Stored data

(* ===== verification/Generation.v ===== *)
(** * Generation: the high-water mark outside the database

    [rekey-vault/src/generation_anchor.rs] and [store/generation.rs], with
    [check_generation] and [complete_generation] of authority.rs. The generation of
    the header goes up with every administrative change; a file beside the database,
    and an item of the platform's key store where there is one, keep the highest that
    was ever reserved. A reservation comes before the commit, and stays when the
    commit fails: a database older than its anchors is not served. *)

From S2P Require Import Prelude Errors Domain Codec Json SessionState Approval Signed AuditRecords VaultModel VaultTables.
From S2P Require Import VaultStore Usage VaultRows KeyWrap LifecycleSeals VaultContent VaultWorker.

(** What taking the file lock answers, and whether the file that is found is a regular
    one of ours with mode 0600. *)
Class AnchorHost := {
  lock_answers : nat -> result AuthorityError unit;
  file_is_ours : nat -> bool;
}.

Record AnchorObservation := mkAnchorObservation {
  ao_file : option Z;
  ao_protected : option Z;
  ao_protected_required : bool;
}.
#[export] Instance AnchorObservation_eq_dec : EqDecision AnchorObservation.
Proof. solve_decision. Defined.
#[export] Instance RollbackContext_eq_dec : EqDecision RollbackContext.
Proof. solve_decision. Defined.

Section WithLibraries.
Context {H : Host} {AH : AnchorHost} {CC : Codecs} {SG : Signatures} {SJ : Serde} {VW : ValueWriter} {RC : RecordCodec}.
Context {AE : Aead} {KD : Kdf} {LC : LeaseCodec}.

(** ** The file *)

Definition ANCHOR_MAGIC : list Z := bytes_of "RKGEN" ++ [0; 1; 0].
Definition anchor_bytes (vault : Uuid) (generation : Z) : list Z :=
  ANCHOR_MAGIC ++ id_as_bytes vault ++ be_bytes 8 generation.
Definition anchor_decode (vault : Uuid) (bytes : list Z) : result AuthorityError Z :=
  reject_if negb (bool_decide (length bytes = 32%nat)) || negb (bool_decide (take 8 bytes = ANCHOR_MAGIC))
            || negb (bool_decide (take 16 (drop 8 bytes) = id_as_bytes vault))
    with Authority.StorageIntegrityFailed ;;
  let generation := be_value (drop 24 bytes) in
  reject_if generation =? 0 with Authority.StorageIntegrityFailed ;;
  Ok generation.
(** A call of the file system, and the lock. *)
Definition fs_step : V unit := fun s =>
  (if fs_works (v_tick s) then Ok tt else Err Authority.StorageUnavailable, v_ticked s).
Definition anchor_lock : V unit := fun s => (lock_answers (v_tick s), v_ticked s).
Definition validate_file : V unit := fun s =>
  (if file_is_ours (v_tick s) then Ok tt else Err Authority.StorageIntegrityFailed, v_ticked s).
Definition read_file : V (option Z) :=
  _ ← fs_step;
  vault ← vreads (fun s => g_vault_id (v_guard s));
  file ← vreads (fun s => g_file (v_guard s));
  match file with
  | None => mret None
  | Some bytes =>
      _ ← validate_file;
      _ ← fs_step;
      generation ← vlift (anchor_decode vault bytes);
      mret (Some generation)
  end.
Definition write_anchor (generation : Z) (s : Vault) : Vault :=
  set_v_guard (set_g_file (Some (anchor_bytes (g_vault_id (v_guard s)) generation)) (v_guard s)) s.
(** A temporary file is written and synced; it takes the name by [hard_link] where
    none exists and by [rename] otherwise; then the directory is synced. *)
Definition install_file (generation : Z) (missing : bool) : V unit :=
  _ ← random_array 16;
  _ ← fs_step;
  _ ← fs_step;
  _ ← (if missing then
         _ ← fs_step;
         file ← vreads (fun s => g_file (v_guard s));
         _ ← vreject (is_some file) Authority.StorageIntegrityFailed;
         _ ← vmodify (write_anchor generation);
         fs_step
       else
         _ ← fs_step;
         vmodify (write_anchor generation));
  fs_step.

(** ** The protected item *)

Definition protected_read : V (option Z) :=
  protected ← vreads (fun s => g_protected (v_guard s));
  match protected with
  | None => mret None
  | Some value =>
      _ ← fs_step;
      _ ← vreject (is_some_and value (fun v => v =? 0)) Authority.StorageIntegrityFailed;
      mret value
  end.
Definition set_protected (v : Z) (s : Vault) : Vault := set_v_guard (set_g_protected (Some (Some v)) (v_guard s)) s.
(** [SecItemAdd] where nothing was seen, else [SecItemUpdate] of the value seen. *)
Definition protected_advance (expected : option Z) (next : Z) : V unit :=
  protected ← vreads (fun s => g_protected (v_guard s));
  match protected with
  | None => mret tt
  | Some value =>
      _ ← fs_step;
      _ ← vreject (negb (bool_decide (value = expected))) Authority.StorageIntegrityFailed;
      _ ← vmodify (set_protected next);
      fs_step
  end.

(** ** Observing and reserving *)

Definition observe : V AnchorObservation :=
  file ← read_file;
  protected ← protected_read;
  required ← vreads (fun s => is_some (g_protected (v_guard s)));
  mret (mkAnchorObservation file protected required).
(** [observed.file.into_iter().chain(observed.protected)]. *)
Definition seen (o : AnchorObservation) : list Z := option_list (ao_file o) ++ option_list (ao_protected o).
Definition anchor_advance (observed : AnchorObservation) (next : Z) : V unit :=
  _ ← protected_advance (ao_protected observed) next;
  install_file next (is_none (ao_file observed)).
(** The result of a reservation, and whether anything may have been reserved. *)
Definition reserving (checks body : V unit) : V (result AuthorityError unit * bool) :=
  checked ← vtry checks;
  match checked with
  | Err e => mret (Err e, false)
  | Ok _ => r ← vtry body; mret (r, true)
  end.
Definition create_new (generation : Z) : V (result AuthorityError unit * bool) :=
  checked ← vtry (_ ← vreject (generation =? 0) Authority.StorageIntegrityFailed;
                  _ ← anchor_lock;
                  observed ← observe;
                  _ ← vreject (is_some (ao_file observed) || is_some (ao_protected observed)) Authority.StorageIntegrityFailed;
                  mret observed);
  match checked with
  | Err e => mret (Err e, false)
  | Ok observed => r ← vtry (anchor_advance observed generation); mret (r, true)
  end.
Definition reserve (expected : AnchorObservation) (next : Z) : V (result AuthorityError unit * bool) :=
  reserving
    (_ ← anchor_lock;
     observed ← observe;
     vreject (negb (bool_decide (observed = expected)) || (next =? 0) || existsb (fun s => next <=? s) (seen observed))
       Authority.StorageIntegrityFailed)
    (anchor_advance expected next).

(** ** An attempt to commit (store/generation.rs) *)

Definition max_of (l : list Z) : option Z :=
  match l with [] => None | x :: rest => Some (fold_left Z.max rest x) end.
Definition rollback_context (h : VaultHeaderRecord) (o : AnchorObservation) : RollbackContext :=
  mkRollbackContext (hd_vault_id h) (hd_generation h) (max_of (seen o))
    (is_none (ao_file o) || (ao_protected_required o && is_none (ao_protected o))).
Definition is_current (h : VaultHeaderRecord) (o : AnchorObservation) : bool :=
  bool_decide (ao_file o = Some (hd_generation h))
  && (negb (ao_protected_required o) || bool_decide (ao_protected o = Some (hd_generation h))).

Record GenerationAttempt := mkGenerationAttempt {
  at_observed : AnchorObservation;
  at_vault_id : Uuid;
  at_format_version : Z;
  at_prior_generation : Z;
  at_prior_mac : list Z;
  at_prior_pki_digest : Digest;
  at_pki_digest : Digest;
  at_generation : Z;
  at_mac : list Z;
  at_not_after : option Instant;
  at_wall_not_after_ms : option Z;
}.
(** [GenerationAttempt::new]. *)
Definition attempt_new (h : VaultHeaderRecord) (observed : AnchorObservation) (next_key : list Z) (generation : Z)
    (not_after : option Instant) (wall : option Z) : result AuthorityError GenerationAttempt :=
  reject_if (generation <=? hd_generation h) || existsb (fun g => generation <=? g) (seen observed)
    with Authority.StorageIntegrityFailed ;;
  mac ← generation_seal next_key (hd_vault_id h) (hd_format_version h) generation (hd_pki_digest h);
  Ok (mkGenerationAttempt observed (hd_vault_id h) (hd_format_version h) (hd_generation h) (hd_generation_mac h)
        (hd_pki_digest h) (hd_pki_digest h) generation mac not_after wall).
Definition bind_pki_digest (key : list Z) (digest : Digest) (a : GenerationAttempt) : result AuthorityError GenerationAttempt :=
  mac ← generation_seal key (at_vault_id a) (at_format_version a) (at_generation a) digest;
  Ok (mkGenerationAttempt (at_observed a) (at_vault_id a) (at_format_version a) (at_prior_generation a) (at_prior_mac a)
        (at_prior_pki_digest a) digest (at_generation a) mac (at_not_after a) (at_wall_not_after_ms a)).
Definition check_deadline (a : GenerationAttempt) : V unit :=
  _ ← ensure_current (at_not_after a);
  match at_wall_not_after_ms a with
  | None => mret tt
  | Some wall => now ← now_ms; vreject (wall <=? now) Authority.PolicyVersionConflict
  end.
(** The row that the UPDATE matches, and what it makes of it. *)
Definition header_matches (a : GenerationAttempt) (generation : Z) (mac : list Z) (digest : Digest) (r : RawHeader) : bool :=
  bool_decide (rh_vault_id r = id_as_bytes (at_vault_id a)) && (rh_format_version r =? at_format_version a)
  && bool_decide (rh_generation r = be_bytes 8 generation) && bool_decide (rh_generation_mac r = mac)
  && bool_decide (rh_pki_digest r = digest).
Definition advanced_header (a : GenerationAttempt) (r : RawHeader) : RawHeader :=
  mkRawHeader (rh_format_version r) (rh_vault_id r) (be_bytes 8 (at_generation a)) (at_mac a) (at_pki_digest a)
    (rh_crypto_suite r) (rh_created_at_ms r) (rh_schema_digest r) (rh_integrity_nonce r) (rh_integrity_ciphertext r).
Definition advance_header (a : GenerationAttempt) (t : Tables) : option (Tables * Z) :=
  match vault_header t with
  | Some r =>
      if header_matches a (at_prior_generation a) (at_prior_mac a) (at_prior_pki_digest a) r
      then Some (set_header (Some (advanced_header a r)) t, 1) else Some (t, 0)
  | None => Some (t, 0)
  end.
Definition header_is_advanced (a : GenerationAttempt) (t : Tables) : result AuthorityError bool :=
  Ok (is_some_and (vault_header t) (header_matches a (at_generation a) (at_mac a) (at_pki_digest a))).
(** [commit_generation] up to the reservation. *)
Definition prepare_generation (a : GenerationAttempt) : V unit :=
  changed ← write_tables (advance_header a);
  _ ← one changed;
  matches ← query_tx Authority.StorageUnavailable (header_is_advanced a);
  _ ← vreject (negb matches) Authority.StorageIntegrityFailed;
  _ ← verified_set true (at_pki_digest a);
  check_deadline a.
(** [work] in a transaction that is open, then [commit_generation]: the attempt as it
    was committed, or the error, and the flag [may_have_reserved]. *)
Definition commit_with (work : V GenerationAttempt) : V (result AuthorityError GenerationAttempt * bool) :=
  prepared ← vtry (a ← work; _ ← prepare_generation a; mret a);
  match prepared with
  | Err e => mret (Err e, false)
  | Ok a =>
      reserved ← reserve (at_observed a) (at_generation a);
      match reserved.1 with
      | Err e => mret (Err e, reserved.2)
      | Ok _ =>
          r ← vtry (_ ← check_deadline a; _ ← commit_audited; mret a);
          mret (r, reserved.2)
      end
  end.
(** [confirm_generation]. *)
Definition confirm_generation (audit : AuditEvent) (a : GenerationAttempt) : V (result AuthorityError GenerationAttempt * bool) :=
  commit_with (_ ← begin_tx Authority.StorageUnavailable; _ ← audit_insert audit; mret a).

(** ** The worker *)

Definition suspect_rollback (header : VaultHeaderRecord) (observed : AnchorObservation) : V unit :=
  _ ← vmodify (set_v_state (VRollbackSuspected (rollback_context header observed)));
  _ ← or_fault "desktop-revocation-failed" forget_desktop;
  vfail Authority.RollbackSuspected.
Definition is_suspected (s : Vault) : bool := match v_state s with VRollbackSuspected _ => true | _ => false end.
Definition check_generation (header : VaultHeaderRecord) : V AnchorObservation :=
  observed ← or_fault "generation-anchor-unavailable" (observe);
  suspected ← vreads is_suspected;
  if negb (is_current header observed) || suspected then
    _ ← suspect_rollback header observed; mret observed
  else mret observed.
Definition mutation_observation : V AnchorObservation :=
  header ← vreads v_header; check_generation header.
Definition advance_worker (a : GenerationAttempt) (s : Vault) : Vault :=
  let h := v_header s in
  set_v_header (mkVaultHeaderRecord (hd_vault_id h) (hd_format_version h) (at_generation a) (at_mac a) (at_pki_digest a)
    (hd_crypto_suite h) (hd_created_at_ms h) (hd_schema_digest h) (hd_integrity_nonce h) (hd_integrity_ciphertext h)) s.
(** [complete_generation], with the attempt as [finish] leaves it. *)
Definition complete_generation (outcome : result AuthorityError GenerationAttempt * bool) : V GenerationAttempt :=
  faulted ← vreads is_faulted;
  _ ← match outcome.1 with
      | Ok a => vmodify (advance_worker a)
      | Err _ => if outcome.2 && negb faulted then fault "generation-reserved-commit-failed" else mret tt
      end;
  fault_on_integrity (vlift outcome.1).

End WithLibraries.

*What is needed*. Search the data above for the string "outcome" and report each line that holds it.

*Answer to this task*.
Definition complete_generation (outcome : result AuthorityError GenerationAttempt * bool) : V GenerationAttempt :=
  _ ← match outcome.1 with
      | Err _ => if outcome.2 && negb faulted then fault "generation-reserved-commit-failed" else mret tt
  fault_on_integrity (vlift outcome.1).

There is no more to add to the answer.